#### Task description
Somewhere below are a line with "destruct pkgInfo; [congruence" and a later line with "apply (proj1 (proj2". Output exactly those lines and all lines between them.

#### Given data
Lemma path_not_empty (pre rest : string) :
  String.eqb (pre ++ "node_modules/" ++ rest) EmptyString = false.
Proof. destruct pre; reflexivity. Qed.

(** The entry of a scoped package in [lockfile.packages] is stored under
    the scoped name, whole. *)
Lemma readPath_scoped {number : Type} (nonZero : number -> bool)
      (pre scope base : string) (fields : list (string * Json.t number))
      (packages : JsMap.t (LockEntry.t (Json.t number))) :
  Plain scope -> Plain base ->
  exists entry,
    Npm.readPath nonZero
      ((pre ++ "node_modules/" ++ scoped scope base)%string,
       Json.Object fields)
      packages
    = (JsMap.set (scoped scope base) entry packages, Js.Normal tt).
Proof.
  intros Hs Hb. unfold Npm.readPath.
  rewrite path_not_empty, pathRe_scoped by assumption.
  eexists. reflexivity.
Qed.

(** An entry that is not [null] is read without exception. *)
Lemma readPath_returns {number : Type} (nonZero : number -> bool)
      (pkgPath : string) (pkgInfo : Json.t number) :
  pkgInfo <> Json.Null ->
  Returns (Npm.readPath nonZero (pkgPath, pkgInfo)).
Proof.
  intros Hinfo m. unfold Npm.readPath.
  destruct (String.eqb pkgPath EmptyString); [now exists tt|].
  destruct (search Npm.pathRe pkgPath) as [[rest cs]|]; [|now exists tt].
  destruct (capture 1 cs) as [name|]; [|now exists tt].
  destruct pkgInfo; [congruence | now exists tt..].
Qed.
(** X20: a fulfilled value of [createUser] with a truthy [success] is
    taken as a success unless its [data] is [null] or missing: the id
    handed to the page is the [id] field of an object [data], and
    [undefined] when [data] has no such field or is a number, a string,
    a boolean or an array.  The page then stores that id as the session
    user and navigates home, replacing the history entry. *)
Theorem truthy_success_signs_in (fields : list (string * JSON)) :
  toBoolean (assoc "success" fields) = true ->
  (∀ dfields, assoc "data" fields = Some (JObject dfields) ->
     createUser_settled (Return (Some (JObject fields))) = [OnSuccessCallback (assoc "id" dfields)])
  ∧ (assoc "data" fields = None ∨ assoc "data" fields = Some JNull ->
     createUser_settled (Return (Some (JObject fields))) = genericFailure)
  ∧ (∀ data, assoc "data" fields = Some data ->
       data ≠ JNull -> (∀ dfields, data ≠ JObject dfields) ->
       createUser_settled (Return (Some (JObject fields))) = [OnSuccessCallback None])
  ∧ (∀ id st,
       omap pageEvent [OnSuccessCallback id] = [FormSuccess id]
       ∧ (onFormSuccess id st).2 = [SetActiveUser id; Navigate toHome]
       ∧ isSubmitting (onFormSuccess id st).1 = false).
Proof.
  intros Hsuccess. rewrite createUser_settled_object, Hsuccess.
  split; [|split; [|split]].
  - intros dfields ->. reflexivity.
  - intros [-> | ->]; reflexivity.
  - intros data -> Hnull Hobj.
    destruct data as [| | | | |dfields]; try reflexivity; [done|by destruct (Hobj dfields)].
  - intros id st. by repeat split.
Qed.

Lemma truthy_success_signs_in_witness :
  createUser_settled
    (Return (Some (JObject [("success", JBool true); ("data", JNumber 5)]))) =
  [OnSuccessCallback None].
Proof.
  apply (proj1 (proj2 (proj2 (truthy_success_signs_in
                                [("success", JBool true); ("data", JNumber 5)] eq_refl)))
           (JNumber 5) eq_refl); [discriminate|intros dfields; discriminate].
Defined.

End SignUpSuccessShape.

(** ** The fetch mock across calls, and the promise chain *)

Section ProfilePictureMockFacts.
Import JS ProfileSetupWizardContext ProfileSetupProfilePicture ProfilePictureMock.

Context {R S : Type}.




Variable wizardController : WizardContext (Completion S).

Lemma chain_cases (outcome : Completion Value) :
  handleSubmitResponse_chain wizardController outcome =
  match outcome with
  | Throw err => [ConsoleError err]
  | Return res =>
      match getProp res "success" with
      | Throw err => [ConsoleError err]
      | Return success =>
          if toBoolean success then
            match goToNextStep wizardController with
            | Some (Return s) => [WizardCall (Return s)]
            | Some (Throw err) => [WizardCall (Throw err); ConsoleError err]
            | None => []
            end
          else []
      end
  end ++ [SetIsLoading false; FetchMockRestore].
Proof.
  unfold handleSubmitResponse_chain. f_equal.
  destruct outcome as [res|err]; [|reflexivity].
  rewrite bind_lift_Return. unfold onFulfilled.
  destruct (getProp res "success") as [success|err]; [|reflexivity].
  rewrite bind_lift_Return. destruct (toBoolean success); [|reflexivity].
  destruct (goToNextStep wizardController) as [[s|err]|]; reflexivity.
Qed.

(** A controller whose [setCurrentStep] returns: the chain is the one
    [handleSubmitResponse_settled] describes. *)
Lemma chain_settled (outcome : Completion Value) :
  (∀ err, goToNextStep wizardController ≠ Some (Throw err)) ->
  handleSubmitResponse_chain wizardController outcome =
  handleSubmitResponse_settled wizardController outcome.
Proof.
  intros Hreturns. rewrite chain_cases. unfold handleSubmitResponse_settled. f_equal.
  destruct outcome as [res|err]; [|reflexivity].
  rewrite bind_lift_Return.
  destruct (getProp res "success") as [success|err]; [|reflexivity].
  rewrite bind_lift_Return. destruct (toBoolean success); [|reflexivity].
  destruct (goToNextStep wizardController) as [[s|err]|] eqn:Hnext; try reflexivity.
  by destruct (Hreturns err).
Qed.


End ProfilePictureMockFacts.

(** * Route optimizer: the TSP solver of [src/types/route.ts]

    A shallow embedding of [TSPSolver] (cost model, nearest-neighbour
    construction, 2-opt refinement, aggregation of totals) and the
    properties of it that the specification states.

    Conventions of the embedding.
    - A JavaScript [number] that the solver computes is a rational or
      [Infinity]: the solver only adds, multiplies and divides by positive
      constants, compares with [<], and introduces the constant [Infinity]
      itself.  The quantities stored in the matrix (meters, seconds) are
      rationals.  Rounding of IEEE doubles is not modelled there.
    - Which of two computed costs is the smaller depends on the rounding:
      two costs that are the same rational can be different doubles.  For
      the choice of the nearest stop and for the acceptance of a 2-opt
      move, the solver is therefore also embedded on IEEE doubles, the
      primitive binary64 floats, in the module [Binary64].
    - A JavaScript object used as a dictionary is a [gmap] with string keys.
    - A call either returns a value or throws: [Outcome].
    - [Math.random()] is the next value of a sequence of draws that the
      caller supplies, and what the Maps services answer is an input.

    Beside the solver, the development covers the list of locations of
    [App.tsx], the distance matrices and the fallback route of
    [services/googleMapsService.ts], and the averages of the
    [DistanceMatrix] component. *)

From Stdlib Require Import QArith Lqa Qround Floats.
From stdpp Require Import gmap strings list pretty.
From Equations Require Import Equations.
(** The user types [select 1], interrupts, then types [select 2] and
    [from t;]. *)
Lemma interrupt_restarts_batch_witness :
  Forall (fun x => MatchString (";" +++ "$") x = false) ["select 1"]
  /\ Forall (fun x => MatchString (";" +++ "$") x = false) ["select 2"]
  /\ MatchString (";" +++ "$") "from t;" = true
  /\ Interactive.ReadBatch semicolon_cfg ";" (toy_env [])
       (Interactive.mkReader
          (typed ["select 1"] ++ ("", Some ErrInterrupt)
             :: typed ["select 2"] ++ ("from t;", None) :: [("go", None)]) "")
     = (("select 2from t", None), Interactive.mkReader [("go", None)] "SRV",
        [SelectValue "select @@servername"; SetPrompt "SRV.master 1 $ ";
         SetPrompt "SRV.master 2 $ "; SetPrompt "SRV.master 1 $ ";
         SetPrompt "SRV.master 2 $ "; SaveHistory "select 2from t"]).
Proof.
  assert (H1 : Forall (fun x => MatchString (";" +++ "$") x = false) ["select 1"])
    by (repeat constructor).
  assert (H2 : Forall (fun x => MatchString (";" +++ "$") x = false) ["select 2"])
    by (repeat constructor).
  split; [exact H1|]. split; [exact H2|]. split; [reflexivity|].
  exact (interrupt_restarts_batch semicolon_cfg ";" (toy_env [])
           ["select 1"] ["select 2"] "" "from t;" [("go", None)] "" H1 H2 eq_refl).
Defined.

End InterruptFacts.
(** [s.split(",")] and [s.strip()] on ASCII text. *)
Fixpoint split_on (c : ascii) (s : string) : list string :=
  match s with
  | "" => [""]
  | String a s' =>
      if Ascii.eqb a c then "" :: split_on c s'
      else match split_on c s' with
           | p :: ps => String a p :: ps
           | [] => [String a ""]
           end
  end.

Definition is_space (a : ascii) : bool :=
  let n := nat_of_ascii a in
  (Nat.eqb n 32 || (Nat.leb 9 n && Nat.leb n 13) || (Nat.leb 28 n && Nat.leb n 31))%bool.

Fixpoint lstrip (s : string) : string :=
  match s with
  | "" => ""
  | String a s' => if is_space a then lstrip s' else s
  end.

Fixpoint rstrip (s : string) : string :=
  match s with
  | "" => ""
  | String a s' =>
      match rstrip s' with
      | "" => if is_space a then "" else String a ""
      | r => String a r
      end
  end.

Definition strip (s : string) : string := rstrip (lstrip s).

(** ** The script *)

Section Script.

(** Two pieces of the Python runtime stay parameters: [py_repr] is [str] of
    a list or a dict, and [str_hash] orders the elements of a set when it is
    turned into a list (sets iterate in hash order, which changes from one
    process to the next). *)
Variable py_repr : json → string.
Variable str_hash : string → N.

Variable cfg : config.
Variable net : network.

(** [f"{v}"]. *)
Definition fmt (v : json) : string :=
  match v with
  | JStr s => s
  | JNull => "None"
  | JBool true => "True"
  | JBool false => "False"
  | JNum z => pretty z
  | _ => py_repr v
  end.

Definition hash_le (a b : string) : Prop := (str_hash a ≤ str_hash b)%N.
Lemma drain_S (fuel : nat) (it : _W_iter) (w : W) :
  drain (S fuel) it w =
  match next it w with
  | (it', StopIteration) => Some (it', Ok [])
  | (it', Fails e) => Some (it', Raise e)
  | (it', Yields value) =>
      match drain fuel it' w with
      | Some (it'', Ok values) => Some (it'', Ok (value :: values))
      | other => other
      end
  end.
Proof. reflexivity. Qed.

(** From position [k], with more fuel than ids left, the loop returns the
    mappings of the ids left, or the exception of the first id whose
    indexing raises; when it returns, the position is back at 0. *)
Lemma drain_from (w : W) (m k fuel : nat) :
  (k + m)%nat = length (_id_order w) -> (m < fuel)%nat ->
  exists it',
    drain fuel {| it_n := len (_id_order w); it_idx := Z.of_nat k |} w =
      Some (it', comprehension (fun i => outcome_of (__getitem__ i w))
                   (drop k (_id_order w))) /\
    (is_ok (comprehension (fun i => outcome_of (__getitem__ i w))
              (drop k (_id_order w))) = true ->
     it' = __iter__ w).
Proof.
  revert k fuel. induction m as [|m IH]; intros k fuel Hk Hf;
    (destruct fuel as [|fuel]; [lia|]); rewrite drain_S; unfold next;
    cbn [it_n it_idx].
  - rewrite bool_decide_eq_true_2 by (unfold len; lia).
    rewrite drop_ge by lia. by eexists.
  - rewrite bool_decide_eq_false_2 by (unfold len; lia).
    rewrite Nat2Z.id. unfold list_getitem.
    destruct (_id_order w !! k) as [key|] eqn:Hkey.
    2:{ apply lookup_ge_None in Hkey. lia. }
    rewrite (drop_S _ _ _ Hkey), comprehension_cons.
    destruct (outcome_of (__getitem__ key w)) as [e|value]; cbn [mbind result_bind].
    + by eexists.
    + destruct (IH (S k) fuel) as (it' & Hd & Hit); [lia|lia|].
      replace (Z.of_nat k + 1) with (Z.of_nat (S k)) by lia. rewrite Hd.
      destruct (comprehension (fun i => outcome_of (__getitem__ i w))
                  (drop (S k) (_id_order w))) as [e|values]; cbn [mbind result_bind].
      * by eexists.
      * eexists. split; [done|]. intros _. by apply Hit.
Qed.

#### Written answer
  destruct pkgInfo; [congruence | now exists tt..].
Qed.
(** X20: a fulfilled value of [createUser] with a truthy [success] is
    taken as a success unless its [data] is [null] or missing: the id
    handed to the page is the [id] field of an object [data], and
    [undefined] when [data] has no such field or is a number, a string,
    a boolean or an array.  The page then stores that id as the session
    user and navigates home, replacing the history entry. *)
Theorem truthy_success_signs_in (fields : list (string * JSON)) :
  toBoolean (assoc "success" fields) = true ->
  (∀ dfields, assoc "data" fields = Some (JObject dfields) ->
     createUser_settled (Return (Some (JObject fields))) = [OnSuccessCallback (assoc "id" dfields)])
  ∧ (assoc "data" fields = None ∨ assoc "data" fields = Some JNull ->
     createUser_settled (Return (Some (JObject fields))) = genericFailure)
  ∧ (∀ data, assoc "data" fields = Some data ->
       data ≠ JNull -> (∀ dfields, data ≠ JObject dfields) ->
       createUser_settled (Return (Some (JObject fields))) = [OnSuccessCallback None])
  ∧ (∀ id st,
       omap pageEvent [OnSuccessCallback id] = [FormSuccess id]
       ∧ (onFormSuccess id st).2 = [SetActiveUser id; Navigate toHome]
       ∧ isSubmitting (onFormSuccess id st).1 = false).
Proof.
  intros Hsuccess. rewrite createUser_settled_object, Hsuccess.
  split; [|split; [|split]].
  - intros dfields ->. reflexivity.
  - intros [-> | ->]; reflexivity.
  - intros data -> Hnull Hobj.
    destruct data as [| | | | |dfields]; try reflexivity; [done|by destruct (Hobj dfields)].
  - intros id st. by repeat split.
Qed.

Lemma truthy_success_signs_in_witness :
  createUser_settled
    (Return (Some (JObject [("success", JBool true); ("data", JNumber 5)]))) =
  [OnSuccessCallback None].
Proof.
  apply (proj1 (proj2 (proj2 (truthy_success_signs_in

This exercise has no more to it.